Your task: From the line containing "if b_hole a then left" onward to the last line of the data below, copy each line exactly and add nothing.

━━━ Given information ━━━

(** The blocks left of a freed block [b], and [b], after the call. *)
Definition coalesce_left (left : list block) (b : block) : list block :=
  match last left with
  | Some a =>
      if b_hole a then removelast left ++ [mk_block (b_addr a) (b_size a + b_size b) true]
      else left ++ [mk_block (b_addr b) (b_size b) true]
  | None => [mk_block (b_addr b) (b_size b) true]
  end.

Lemma removelast_snoc {A} (l : list A) x : removelast (l ++ [x]) = l.
Proof. rewrite removelast_app by discriminate. apply app_nil_r. Qed.

Lemma coalesce_left_snoc left a b :
  coalesce_left (left ++ [a]) b =
  if b_hole a then left ++ [mk_block (b_addr a) (b_size a + b_size b) true]
  else (left ++ [a]) ++ [mk_block (b_addr b) (b_size b) true].
Proof. unfold coalesce_left. rewrite last_snoc, removelast_snoc. reflexivity. Qed.

(** There is no hole to merge with on the left. *)
Definition no_left_hole (left : list block) : Prop := forall a, last left = Some a -> b_hole a = false.

Lemma coalesce_left_none left b :
  no_left_hole left -> coalesce_left left b = left ++ [mk_block (b_addr b) (b_size b) true].
Proof.
  unfold no_left_hole, coalesce_left. destruct (last left) as [a|] eqn:E.
  - intros ->; reflexivity.
  - apply last_None in E as ->. reflexivity.
Qed.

━━━

Answer to this task:
  if b_hole a then left ++ [mk_block (b_addr a) (b_size a + b_size b) true]
  else (left ++ [a]) ++ [mk_block (b_addr b) (b_size b) true].
Proof. unfold coalesce_left. rewrite last_snoc, removelast_snoc. reflexivity. Qed.

(** There is no hole to merge with on the left. *)
Definition no_left_hole (left : list block) : Prop := forall a, last left = Some a -> b_hole a = false.

Lemma coalesce_left_none left b :
  no_left_hole left -> coalesce_left left b = left ++ [mk_block (b_addr b) (b_size b) true].
Proof.
  unfold no_left_hole, coalesce_left. destruct (last left) as [a|] eqn:E.
  - intros ->; reflexivity.
  - apply last_None in E as ->. reflexivity.
Qed.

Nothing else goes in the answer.